I know I’m nit picking a bit in that dissection, and that it’s beyond the point of the piece, but I wanted to hopefully make a case that there is method to my madness and I’m not just bitching to bitch. I was perturbed in your reasoning for Willie, yet not for Loretta, and truly wouldn’t even have mentioned it if it weren’t for that. I wholeheartedly agree with you on everything else, and am beyond thankful that you have this site and share the news and stories you do. I can’t put into words what the music & the artists from that time period mean to me, but the fact that this site exists gives me a lot of hope
July 4, 2016 @ 8:22 am
Understood Sam, no worries. I was just frustrated with how this article ended up being received. We’re all interested in the same things here.
June 28, 2016 @ 10:28 am
Trig, just tell them to go get screwed, I call these people topper’s, they all have a story or item they can top. You should just sit back and laugh like I do at these silly people who clearly know more than you and everyone else on here. You should compile your next list based on topper’s??? Seriously though I love these stories, these connections to my childhood are dwindling and I like keeping up on them! Thanks!
June 28, 2016 @ 4:38 pm
How could you forget classic era superstars Freddie Hart (turning 90 later this year) or Stonewall Jackson (84)? Both should be in the Hall of Fame and were much bigger than several of their contemporaries who are in there.
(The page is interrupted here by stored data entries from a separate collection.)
(** ** Subnets (mk_macros.h) *)

Definition octet (addr pos : Z) : Z := Z.land (Z.shiftr addr (8 * pos)) 255.
Definition htonl (z : Z) : Z :=
  Z.lor (Z.lor (Z.shiftl (octet z 0) 24) (Z.shiftl (octet z 1) 16)) (Z.lor (Z.shiftl (octet z 2) 8) (octet z 3)).

Definition MK_NET_NETMASK (net : Z) : Z := htonl (u32 (Z.shiftl 4294967295 (32 - net))).
Definition MK_NET_BROADCAST (addr net : Z) : Z := Z.lor addr (u32 (Z.lnot (MK_NET_NETMASK net))).
Definition MK_NET_NETWORK (addr net : Z) : Z := Z.land addr (MK_NET_NETMASK net).
Definition MK_NET_HOSTMIN (addr net : Z) : Z :=
  if net =? 31 then MK_NET_NETWORK addr net else u32 (MK_NET_NETWORK addr net + 16777216).
Definition MK_NET_HOSTMAX (addr net : Z) : Z :=
  if net =? 31 then MK_NET_BROADCAST addr net else u32 (MK_NET_BROADCAST addr net - 16777216).

(** ** Rules *)

(** [si_ip] is [ip.s_addr]. *)
Record mk_secure_ip_t := {
  si_ip : Z; si_is_subnet : Z; si_network : Z; si_netmask : Z; si_hostmin : Z; si_hostmax : Z
}.
Record mk_secure_url_t := { criteria : bytes }.
(** The two global lists. *)
Record mandril := { mk_secure_ip : list mk_secure_ip_t; mk_secure_url : list mk_secure_url_t }.

(** The entry of a subnet. *)
Definition subnet_entry (addr net : Z) : mk_secure_ip_t :=
  {| si_ip := addr; si_is_subnet := MK_TRUE; si_network := i32 (MK_NET_NETWORK addr net); si_netmask := net;
     si_hostmin := MK_NET_HOSTMIN addr net; si_hostmax := MK_NET_HOSTMAX addr net |}.

Section WithEnv.
Context `{env : Env}.
(** The address of a text, if it has one. *)
Variable inet_aton : bytes -> option Z.
Variable fopen_read : bytes -> option bytes.
(** The bytes of the [struct sockaddr] of the peer. *)
Variable getpeername : world -> Z -> option bytes.

(** The entry of a host; the other fields are not set. *)
Definition host_entry (addr : Z) : mk_secure_ip_t :=
  {| si_ip := addr; si_is_subnet := MK_FALSE; si_network := i32 (sys_junk 0); si_netmask := i32 (sys_junk 1);
     si_hostmin := u32 (sys_junk 2); si_hostmax := u32 (sys_junk 3) |}.

(** A value of Deny_IP. *)
Definition deny_ip (val : bytes) (l : list mk_secure_ip_t) : option (list mk_secure_ip_t) :=
  n ← mk_string_search val (clit "/") MK_STR_INSENSITIVE;
  if 0 <? n then
    _net ← mk_string_copy_substr val 0 n;
    size ← strlen val;
    _mask ← mk_string_copy_substr val (n + 1) size;
    match _net, _mask with
    | Some _net, Some _mask =>
      s ← cstr _net;
      match inet_aton s with
      | None => Some l
      | Some addr =>
        '(mask, _) ← strtol _mask;
        let netmask := i32 mask in
        if (netmask <=? 0) || (32 <=? netmask) then Some l else Some (l ++ [subnet_entry addr netmask])
      end
    | _, _ => Some l
    end
  else
    s ← cstr val;
    match inet_aton s with None => Some l | Some addr => Some (l ++ [host_entry addr]) end.
Lemma theme_template_text values s l :
  concat (map (node_text values) (theme_template s l)) = render_theme (tag_value values) s l.
Proof.
  unfold theme_template. generalize (last_table None l). intros tpl. revert s; induction l as [|[[t i] u] l IH]; intros s.
  - cbn [theme_nodes last_text app map concat render_theme]. rewrite text_node_text. done.
  - cbn [theme_nodes last_text app map concat]. rewrite text_node_text. unfold render_theme in *. cbn [map concat fst snd].
    rewrite IH. unfold node_text, value_node. cbn [tp_buf tp_tags tp_tag_id]. fold (tag_value values t i).
    now rewrite <- !app_assoc.
Qed.

Lemma theme_template_ok s l : 0 ∉ theme_text s l -> template_ok (theme_template s l) /\ theme_template s l <> [].
Proof.
  intros H0. split; [|unfold theme_template; by destruct (theme_nodes s l)]. right. unfold theme_template. eexists _, _. split; [done|].
  assert (Hst : forall s tpl, 0 ∉ s -> static_node (text_node s tpl)) by (intros x tpl Hx; by exists x).
  assert (Hlast : 0 ∉ last_text s l) by (destruct (theme_split s l) as [a Ha]; intros Hin; apply H0; rewrite Ha, elem_of_app; now right).
  split; [|now apply Hst]. clear Hlast.
  assert (Hgen : forall acc, pairs_ok acc -> pairs_ok (acc ++ theme_nodes s l)); [|apply (Hgen []), pairs_nil].
  revert s H0; induction l as [|[[t i] u] l IH]; intros s H0 acc Hacc; cbn [theme_nodes]; [now rewrite app_nil_r|].
  unfold theme_text in H0. cbn [map concat] in H0. unfold theme_item at 1 in H0. cbn [fst snd] in H0. rewrite !not_elem_of_app in H0.
  replace (acc ++ _) with ((acc ++ [text_node s (Some t); value_node t i]) ++ theme_nodes u l) by now rewrite <- app_assoc.
  apply IH; [unfold theme_text; rewrite not_elem_of_app; tauto|]. apply pairs_snoc; [done|apply Hst; tauto|split; [done|cbn; lia]].
Qed.

Lemma render_theme_ext f g s l : (forall t i, f t i = g t i) -> render_theme f s l = render_theme g s l.
Proof. intros H. unfold render_theme. f_equal. f_equal. apply map_ext. intros [[t i] u]. cbn. now rewrite H. Qed.

(** A value made of a string is readable. *)
Lemma tag_assign_run values id sep p s tags :
  is_cstr p s -> mk_dirhtml_tag_assign values id sep p tags =
  Some (values ++ [ {| va_tag_id := id; va_sep := sep; va_len := Z.of_nat (length s); va_value := Some p; va_tags := tags |} ]).
Proof. intros H. unfold mk_dirhtml_tag_assign. now rewrite (strlen_cstr _ _ H). Qed.
Lemma create_list_witness :
  exists l, @mk_dirhtml_create_list example_env example_time example_dir 0 (lit "/srv/d/") (request_world directory_request) =
      Some (l, request_world directory_request) /\
    forall e, e ∈ l <-> exists k ent, example_dir !! k = Some ent /\
      @makes example_env example_time (request_world directory_request) (lit "/srv/d/") (S k) ent e.
Proof.
  apply (@mk_dirhtml_create_list_spec example_env example_time example_dir (lit "/srv/d/") (request_world directory_request)).
  - apply example_times.
  - apply example_lstat.
  - apply example_stats.
  - apply (kept_names_ok (lit "/srv/d/") [(DT_DIR, "."); (DT_DIR, ".."); (DT_REG, "b.txt"); (DT_REG, ".secret"); (DT_REG, "A.txt")]%string);
      [decide_closed|cbn; lia|]. repeat (apply Forall_cons_2; [split; [decide_closed|cbn; lia]|]). apply Forall_nil_2.
Defined.

Lemma directory_ready :
  @response_ready example_env (request_world directory_request) (listing_session (request_session directory_request) 0
      (listing_headers true directory_request)) (listing_headers true directory_request)
    (lit "HTTP/1.1 200 OK" ++ [13; 10]) (lit "Server: Monkey") (lit "now").
Proof.
  split; [apply header_world_example | | | | intros H; vm_compute in H; discriminate | done | done].
  - split; [split; cbn; [lia|intros _; eexists; reflexivity] | split; cbn; lia | done | cbn; lia | cbn; lia].
  - eexists. split; [reflexivity|]. now apply reads_lit.
  - eexists. split; [reflexivity|]. apply (reads_lit (lit "Server: Monkey")). cbn. lia.
Qed.

(** The themes of the example: "Index of %_html_title_%:", an entry, an end. *)
Definition header_items : list tag_item := [(_tags_global, 0%nat, lit ": ")].
Definition entry_items : list tag_item := [(_tags_entry, 1%nat, lit ">"  ++ [32]); (_tags_entry, 4%nat, lit ";")].
Definition error_part (r : session_request) (v : log_info) : bytes :=
  match List.find (fun e => fst e =? sh_status (sr_headers r)) error_table with
  | Some (_, (msg, d)) =>
    lit msg ++ match d with Plain => [10] | Uri => [32] ++ li_uri v ++ [10] | Method => [32] ++ li_method v ++ [10] | Unfinished => [32] end
  | None => []
  end.

Definition is_access (r : session_request) : bool := sh_status (sr_headers r) <? 400.
Definition log_line (r : session_request) (v : log_info) : bytes :=
  li_ip v ++ lit " - " ++ li_date v ++ [32] ++ (if is_access r then access_part r v else error_part r v).
Definition log_fds (target : log_target) (r : session_request) : option (Z * Z) := if is_access r then fd_access target else fd_error target.
Definition log_path (target : log_target) (r : session_request) : option (option bytes) := if is_access r then file_access target else file_error target.

(** ** The entries of a line *)

Lemma status_text status p :
  status_pointer status = Some p -> reads (data p) (len p) (dec status).
Proof.
  unfold status_pointer. destruct (List.find _ _) as [[n t]|] eqn:E; [|done]. intros [= <-].
  apply find_some in E as [Hin Hn]. cbn [fst] in Hn. apply Z.eqb_eq in Hn as ->.
  assert (H : Forall (fun c => snd c = dec (fst c) ++ [0] /\ Z.of_nat (length (dec (fst c))) = 3) response_codes) by (repeat constructor).
  rewrite List.Forall_forall in H. destruct (H _ Hin) as [Ht Hl]. cbn [fst snd] in *. rewrite Ht.
  apply reads_text; [done|done].
Qed.

Lemma composes_content_length r :
  - 2 ^ 31 <= sh_content_length (sr_headers r) < 2 ^ 31 ->
  composes 2 (log_content_length r)
    ((if sr_method r =? HTTP_METHOD_HEAD then lit "-" else dec (Z.max 0 (sh_content_length (sr_headers r)))) ++ [10]).
Proof.
  intros Hn. unfold log_content_length. destruct (sr_method r =? HTTP_METHOD_HEAD); cbn [negb].
  { apply composes_entry; [unfold mk_logger_iov_empty; reads_msg|apply reads_lf]. }
  intros s w d k H Hk. destruct (lg_length _ _ _ H) as (b & Hb & Hl).
  rewrite i32_small by lia. set (n := sh_content_length _) in *.
  assert (Hmax : (if n <? 0 then 0 else n) = Z.max 0 n) by (case_if; zbool; lia).
  destruct (mk_string_itop_text (Z.max 0 n) b ltac:(lia) ltac:(lia)) as (rest & Hi & Hrest).
  rewrite dec_itop in Hi, Hrest by lia. set (p := {| data := Some (dec (Z.max 0 n) ++ 13 :: 10 :: 0 :: rest); len := Z.of_nat (length (dec (Z.max 0 n))) + 2 |}).
  destruct (composes_entry {| data := data p; len := len p - 2 |} mk_logger_iov_lf (dec (Z.max 0 n)) [10]) with
    (s := s <| cache_content_length := p |>) (w := w) (d := d) (k := k) as (s' & k' & R & A & B).
  { pose proof (dec_length (Z.max 0 n)). apply reads_text; cbn [len p]; lia. }
  { apply reads_lf. } { destruct H. split; [done|done| |done]. eexists. split; [reflexivity|]. rewrite length_app. cbn [length]. lia. } { done. }
  exists s', k'. split; [|done]. erewrite P_bind_run by reflexivity. erewrite liftP_run by exact Hb. rewrite Hmax.
  erewrite liftP_run by exact Hi. cbv beta iota. erewrite P_bind_run by reflexivity. exact R.
Qed.

Lemma composes_error r v : logs r v -> composes 4 (error_entries (sh_status (sr_headers r)) r) (error_part r v).
Proof.
  intros [Hm Hu Hp]. unfold error_entries, error_part, MK_CLIENT_BAD_REQUEST, MK_CLIENT_FORBIDDEN, MK_CLIENT_NOT_FOUND, MK_CLIENT_METHOD_NOT_ALLOWED,
    MK_CLIENT_REQUEST_TIMEOUT, MK_CLIENT_LENGTH_REQUIRED, MK_CLIENT_REQUEST_ENTITY_TOO_LARGE, MK_SERVER_NOT_IMPLEMENTED, MK_SERVER_INTERNAL_ERROR,
    MK_SERVER_HTTP_VERSION_UNSUP, error_msg_400, error_msg_403, error_msg_404, error_msg_405, error_msg_408, error_msg_411, error_msg_413,
    error_msg_501, error_msg_500, error_msg_505.
  assert (Hplain : forall msg, reads (data (mk_pointer_init msg)) (len (mk_pointer_init msg)) (lit msg) ->
    composes 4 (log_entry (mk_pointer_init msg) mk_logger_iov_lf) (lit msg ++ [10])).
  { intros msg Hr. eapply composes_more; [apply composes_entry; [exact Hr|apply reads_lf]|lia]. }
  assert (Hdetail : forall msg p x, reads (data (mk_pointer_init msg)) (len (mk_pointer_init msg)) (lit msg) -> reads (data p) (len p) x ->
    composes 4 (log_entry (mk_pointer_init msg) mk_logger_iov_space;; log_entry p mk_logger_iov_lf) (lit msg ++ [32] ++ x ++ [10])).
  { intros msg p x Hr Hx. rewrite app_assoc. eapply composes_bind; [apply composes_entry; [exact Hr|apply reads_space]|apply composes_entry; [exact Hx|apply reads_lf]|lia|lia]. }
  cbn [List.find error_table fst]. rewrite !(Z.eqb_sym _ (sh_status _)).
  set (st := sh_status (sr_headers r)).
  destruct (st =? 400); [apply Hplain; reads_msg|].
  destruct (st =? 403); [apply Hdetail; [reads_msg|exact Hu]|].
  destruct (st =? 404); [apply Hdetail; [reads_msg|exact Hu]|].
  destruct (st =? 405); [apply Hdetail; [reads_msg|exact Hm]|].
  destruct (st =? 408); [apply Hplain; reads_msg|].
  destruct (st =? 411); [apply Hplain; reads_msg|].
  destruct (st =? 413); [apply Hplain; reads_msg|].
  destruct (st =? 500) eqn:E500; zbool.
  { replace (st =? 501) with false by zb. eapply composes_more; [apply composes_entry; [reads_msg|apply reads_space]|lia]. }
  destruct (st =? 501); [apply Hdetail; [reads_msg|exact Hm]|].
  destruct (st =? 505); [apply Hplain; reads_msg|]. eapply composes_more; [apply composes_nil|lia].
Qed.
(** ** Starting the program *)

(** The events of a start: the pipes, the program, the ends the server does not
    need, the body of the request, the descriptors that are waited for. *)
Definition start_events (q : session_request) (v : cgi_vars) (bin : bytes) (read_r read_w write_r write_w socket f1 f2 e1 e2 : Z) : list event :=
  [ EvPipe write_r write_w; EvPipe read_r read_w;
    EvExec (dirname (ev_file v)) bin [basename bin; ev_file v] (vars_text v);
    EvClose write_r; EvClose read_w; post_event q write_w;
    EvEpollCtl EPOLL_CTL_ADD f1 read_r e1; EvEpollCtl EPOLL_CTL_MOD f2 socket e2 ].

Lemma do_pipe_run w r wr : sys_pipe (w_trace w) = Some (r, wr) -> do_pipe w = Some (Some (r, wr), logged w [EvPipe r wr]).
Proof. intros H. unfold do_pipe. erewrite bind_run by reflexivity. cbv beta. rewrite H. reflexivity. Qed.

(** The system can start programs: two pipes, a process, the directory. *)
Record startable (w : world) (write_r write_w read_r read_w : Z) : Prop := {
  st_pipe1 : sys_pipe (w_trace w) = Some (write_r, write_w);
  st_pipe2 : sys_pipe (w_trace w ++ [EvPipe write_r write_w]) = Some (read_r, read_w);
  st_fork : forall t, sys_vfork t = true;
  st_dup : forall t a b, sys_dup2 t a b = true;
  st_dir : forall t d, sys_chdir t d = true;
}.

Lemma do_cgi_run v cs sr c q s w rule bin text write_r write_w read_r read_w :
  state_ok s -> by_socket s (cs_socket c) = Some None -> at_sr w cs sr c q -> says q v ->
  cgi_addr (cs_socket c) w = Some (ev_addr v, w) -> (len (sr_data q) <> 0 -> exists d, view (sr_data q) = Some d) ->
  vm_bin rule = Some (Some bin) -> is_cstr bin text -> startable w write_r write_w read_r read_w ->
  exists w' c', do_cgi (ev_file v) (ev_url v) sr cs c (Some rule) s w =
      Some (200, enter s (new_request read_r (cs_socket c) cs sr (promised q)), w') /\
    at_sr w' cs sr c' (promise q) /\ cs_socket c' = cs_socket c /\
    exists f1 f2 e1 e2, w_trace w' = w_trace w ++ start_events q v text read_r read_w write_r write_w (cs_socket c) f1 f2 e1 e2.
Proof.
  intros Hs Hfree Hat Hsay Haddr Hdata Hbin Htext [S1 S2 S3 S5 S4]. unfold do_cgi.
  erewrite call_run by (eapply get_at_sr; exact Hat). erewrite call_run by exact Haddr.
  erewrite liftP_run by (apply cgi_env_run; exact Hsay).
  erewrite call_run by (apply do_pipe_run; exact S1). cbv iota beta.
  erewrite call_run by (apply do_pipe_run; exact S2). cbv iota beta.
  erewrite call_run by reflexivity. rewrite S3. cbn [negb].
  erewrite call_run by (eapply cgi_child_run; [exact S5|exact S4|exact Hbin|exact Htext]).
  erewrite call_run by reflexivity. erewrite call_run by reflexivity.
  match goal with |- context [cgi_parent _ _ _ _ _ _ s ?w0] =>
    destruct (cgi_parent_run read_r write_w cs sr c q s w0 Hs Hfree ltac:(destruct Hat; by split) Hdata)
      as (w' & c' & H1 & H2 & H3 & f1 & f2 & e1 & e2 & H4) end.
  exists w', c'. split; [exact H1|]. split; [exact H2|]. split; [exact H3|]. exists f1, f2, e1, e2. rewrite H4.
  unfold logged. cbn. rewrite <- !app_assoc. reflexivity.
Qed.

(** The request once its program runs. *)
Definition started (q : session_request) : session_request :=
  set_headers (fun sh => sh <| sh_status := 200 |> <| sh_cgi := 1 |>) (promise q).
And don’t forget Bonnie Guitar (93!), country’s first major female record producer and a popular star of the 1960’s, winning the Academy of Country Music Top Female Vocalist award in 1966 or Sue Thompson (soon to be 91) who while better known for her pop hits in the 1960’s, released country records from the early 1950’s to late 1970’s, including several duets with Don Gibson.
August 3, 2016 @ 5:54 am
INDUCT THE MADDOX BROS AND ROSE INTO THE HALL OF FAME!
July 9, 2019 @ 9:11 am
Unfortunately, six of these folks have died since this article was written.